File vendorAppDir = new File("/vendor/app");
try {
vendorAppDir = vendorAppDir.getCanonicalFile();
} catch (IOException e) {
// failed to look up canonical path, continue with original one
}
scanDirLI(vendorAppDir, PackageParser.PARSE_IS_SYSTEM
| PackageParser.PARSE_IS_SYSTEM_DIR, scanFlags, 0);
// Collect all OEM packages.
final File oemAppDir = new File(Environment.getOemDirectory(), "app");
scanDirLI(oemAppDir, PackageParser.PARSE_IS_SYSTEM
| PackageParser.PARSE_IS_SYSTEM_DIR, scanFlags, 0);
if (!mOnlyCore) {
EventLog.writeEvent(EventLogTags.BOOT_PROGRESS_PMS_DATA_SCAN_START,
SystemClock.uptimeMillis());
scanDirLI(mAppInstallDir, 0, scanFlags | SCAN_REQUIRE_KNOWN, 0);
scanDirLI(mDrmAppPrivateInstallDir, PackageParser.PARSE_FORWARD_LOCK,
scanFlags | SCAN_REQUIRE_KNOWN, 0);
/**
* Make sure all system apps that we expected to appear on
* the userdata partition actually showed up.
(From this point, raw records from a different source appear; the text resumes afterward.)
(** X11.  Selecting an id toggles it and nothing else: afterwards the id is
    selected exactly when it was not before, every other id keeps its state,
    an id is never listed twice, and selecting the same id twice restores the
    original selection. *)
Theorem handleSelect_toggles (ident : string) (prev : list string) :
  NoDup prev ->
  (In ident (handleSelect ident prev) <-> ~ In ident prev)
  /\ (forall x, x <> ident -> (In x (handleSelect ident prev) <-> In x prev))
  /\ NoDup (handleSelect ident prev)
  /\ (forall x, In x (handleSelect ident (handleSelect ident prev)) <-> In x prev).
Proof.
  intros Hnd.
  split; [rewrite handleSelect_In; intuition|].
  split; [intros x Hx; rewrite handleSelect_In; intuition|].
  split.
  - unfold handleSelect.
    destruct (existsb (String.eqb ident) prev) eqn:E.
    + now apply NoDup_filter.
    + apply NoDup_app; [assumption | repeat constructor; auto |].
      intros x Hx [Hi | []]. subst x.
      assert (existsb (String.eqb ident) prev = true).
      { apply existsb_exists. exists ident.
        split; [assumption | apply String.eqb_refl]. }
      congruence.
  - intros x. rewrite !handleSelect_In.
    destruct (string_dec x ident) as [-> | Hne].
    + destruct (in_dec string_dec ident prev); intuition.
    + intuition.
Qed.

Lemma handleSelect_toggles_witness :
  In "s2"%string (handleSelect "s2" ["s1"; "s3"]%string)
  <-> ~ In "s2"%string ["s1"; "s3"]%string.
Proof.
  apply (handleSelect_toggles "s2" ["s1"; "s3"]%string).
  repeat constructor; simpl; intuition discriminate.
Defined.

(* ------------------------------------------------------------------ *)
(** ** The payoff chart *)

(** X12.  The gradient offset that splits the profit and loss colours of a
    payoff curve is always a fraction between 0 and 1: it is 0 when no
    sampled payoff is positive, 1 when some payoff is positive and none is
    negative, and strictly between 0 and 1 when the curve has both a profit
    and a loss. *)
Theorem gradient_offset_bounds (values : list Q) :
  0 <= gradientOffset values /\ gradientOffset values <= 1
  /\ (Forall (fun v => v <= 0) values -> gradientOffset values = 0)
  /\ (Exists (fun v => 0 < v) values -> Forall (fun v => 0 <= v) values ->
      gradientOffset values = 1)
  /\ (Exists (fun v => 0 < v) values -> Exists (fun v => v < 0) values ->
      0 < gradientOffset values /\ gradientOffset values < 1).
Proof.
  destruct values as [|v vs].
  { simpl. split; [lra|]. split; [lra|]. split; [reflexivity|].
    split; intros Hex; inversion Hex. }
  unfold gradientOffset.
  destruct (Math_max_ge v vs) as [Hmax0 Hmax].
  destruct (Math_min_le v vs) as [Hmin0 Hmin].
  pose proof (Math_max_attained v vs) as Hmaxin.
  pose proof (Math_min_attained v vs) as Hminin.
  assert (Hmaxall : Forall (fun y => y <= Math_max v vs) (v :: vs))
    by now constructor.
  assert (Hminall : Forall (fun y => Math_min v vs <= y) (v :: vs))
    by now constructor.
  clear Hmax0 Hmax Hmin0 Hmin.
  set (hi := Math_max v vs) in *. set (lo := Math_min v vs) in *.
  rewrite Forall_forall in Hmaxall, Hminall.
  apply Exists_exists in Hmaxin. destruct Hmaxin as (ymax & Hymax & Emax).
  apply Exists_exists in Hminin. destruct Hminin as (ymin & Hymin & Emin).
  assert (Hlohi : lo <= hi).
  { pose proof (Hmaxall ymin Hymin). lra. }
  assert (Hfrac : Qle_bool hi 0 = false -> Qle_bool 0 lo = false ->
                  0 < hi / (hi - lo) /\ hi / (hi - lo) < 1).
  { intros E1 E2.
    assert (H1 : 0 < hi).
    { apply Qnot_le_lt. intros H. apply Qle_bool_iff in H. congruence. }
    assert (H2 : lo < 0).
    { apply Qnot_le_lt. intros H. apply Qle_bool_iff in H. congruence. }
    split.
    - apply Qlt_shift_div_l; lra.
    - apply Qlt_shift_div_r; lra. }
  split; [|split; [|split; [|split]]].
  - destruct (Qle_bool hi 0) eqn:E1; [lra|].
    destruct (Qle_bool 0 lo) eqn:E2; [lra|].
    destruct (Hfrac eq_refl eq_refl). lra.
  - destruct (Qle_bool hi 0) eqn:E1; [lra|].
    destruct (Qle_bool 0 lo) eqn:E2; [lra|].
    destruct (Hfrac eq_refl eq_refl). lra.
  - intros Hall. rewrite Forall_forall in Hall.
    assert (E : Qle_bool hi 0 = true).
    { apply Qle_bool_iff. pose proof (Hall ymax Hymax). lra. }
    now rewrite E.
  - intros Hex Hall. rewrite Forall_forall in Hall.
    apply Exists_exists in Hex. destruct Hex as (y & Hy & Hpos).
    assert (E1 : Qle_bool hi 0 = false).
    { destruct (Qle_bool hi 0) eqn:E; [|reflexivity].
      apply Qle_bool_iff in E. pose proof (Hmaxall y Hy). lra. }
    assert (E2 : Qle_bool 0 lo = true).
    { apply Qle_bool_iff. pose proof (Hall ymin Hymin). lra. }
    now rewrite E1, E2.
  - intros Hex1 Hex2.
    apply Exists_exists in Hex1. destruct Hex1 as (y1 & Hy1 & Hpos).
    apply Exists_exists in Hex2. destruct Hex2 as (y2 & Hy2 & Hneg).
    assert (E1 : Qle_bool hi 0 = false).
    { destruct (Qle_bool hi 0) eqn:E; [|reflexivity].
      apply Qle_bool_iff in E. pose proof (Hmaxall y1 Hy1). lra. }
    assert (E2 : Qle_bool 0 lo = false).
    { destruct (Qle_bool 0 lo) eqn:E; [|reflexivity].
      apply Qle_bool_iff in E. pose proof (Hminall y2 Hy2). lra. }
    rewrite E1, E2. now apply Hfrac.
Qed.

Lemma closerToSpot_fold (s : Q) (rest : list PayoffPoint) (acc : PayoffPoint) :
  let r := fold_left (closerToSpot s) rest acc in
  In r (acc :: rest)
  /\ Qabs (spot r - s) <= Qabs (spot acc - s)
  /\ Forall (fun p => Qabs (spot r - s) <= Qabs (spot p - s)) rest.
Proof.
  cbv zeta. revert acc.
  induction rest as [|p rest IH]; intros acc; simpl.
  - split; [now left|]. split; [apply Qle_refl | constructor].
  - destruct (IH (closerToSpot s acc p)) as (Hin & Hle & Hall).
    assert (Hstep : closerToSpot s acc p = acc \/ closerToSpot s acc p = p).
    { unfold closerToSpot. destruct (Qltb _ _); auto. }
    assert (Hd : Qabs (spot (closerToSpot s acc p) - s) <= Qabs (spot acc - s)
                 /\ Qabs (spot (closerToSpot s acc p) - s) <= Qabs (spot p - s)).
    { unfold closerToSpot.
      destruct (Qltb (Qabs (spot p - s)) (Qabs (spot acc - s))) eqn:E.
      - apply Qltb_lt in E. split; lra.
      - apply Qltb_ge in E. split; lra. }
    destruct Hd as [Hd1 Hd2].
    split; [|split].
    + destruct Hin as [Hin | Hin]; [|now right; right].
      rewrite <- Hin. destruct Hstep as [-> | ->]; [now left | now right; left].
    + eapply Qle_trans; eassumption.
    + constructor; [eapply Qle_trans; eassumption | assumption].
Qed.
If they never
* appeared, crawl back and revive the system version.
*/
for (int i = 0; i < mExpectingBetter.size(); i++) {
final String packageName = mExpectingBetter.keyAt(i);
if (!mPackages.containsKey(packageName)) {
final File scanFile = mExpectingBetter.valueAt(i);
logCriticalInfo(Log.WARN, "Expected better " + packageName
+ " but never showed up; reverting to system");
final int reparseFlags;
if (FileUtils.contains(privilegedAppDir, scanFile)) {
reparseFlags = PackageParser.PARSE_IS_SYSTEM
| PackageParser.PARSE_IS_SYSTEM_DIR
| PackageParser.PARSE_IS_PRIVILEGED;
} else if (FileUtils.contains(systemAppDir, scanFile)) {
reparseFlags = PackageParser.PARSE_IS_SYSTEM
| PackageParser.PARSE_IS_SYSTEM_DIR;
} else if (FileUtils.contains(vendorAppDir, scanFile)) {
reparseFlags = PackageParser.PARSE_IS_SYSTEM
| PackageParser.PARSE_IS_SYSTEM_DIR;
} else if (FileUtils.contains(oemAppDir, scanFile)) {
reparseFlags = PackageParser.PARSE_IS_SYSTEM
| PackageParser.PARSE_IS_SYSTEM_DIR;
} else {
Slog.e(TAG, "Ignoring unexpected fallback path " + scanFile);
continue;
}
mSettings.enableSystemPackageLPw(packageName);
try {
scanPackageLI(scanFile, reparseFlags, scanFlags, 0, null);
} catch (PackageManagerException e) {
Slog.e(TAG, "Failed to parse original system package: "
+ e.getMessage());
}
}
}
}
mExpectingBetter.clear();
}
從上面的代碼可以會掃描某些目錄,主要掃描了以下目錄:
- “/vendor/overlay”;
- “/system/framework”
- “/system/priv-app”
- “/system/app”
- “/vendor/app”
- “/oem/app”
- “/data/app”
- “/data/app-private”
初始化完成後,然後把這個服務添加到ServiceManager中去,ServiceManager是Android系統Binder進程間通信機制的守護進程,負責管理系統中的Binder對象;
到此整個流程就回到了之前Android應用程序安裝過程淺析的流程中。到處整個安裝過程就分析結束了。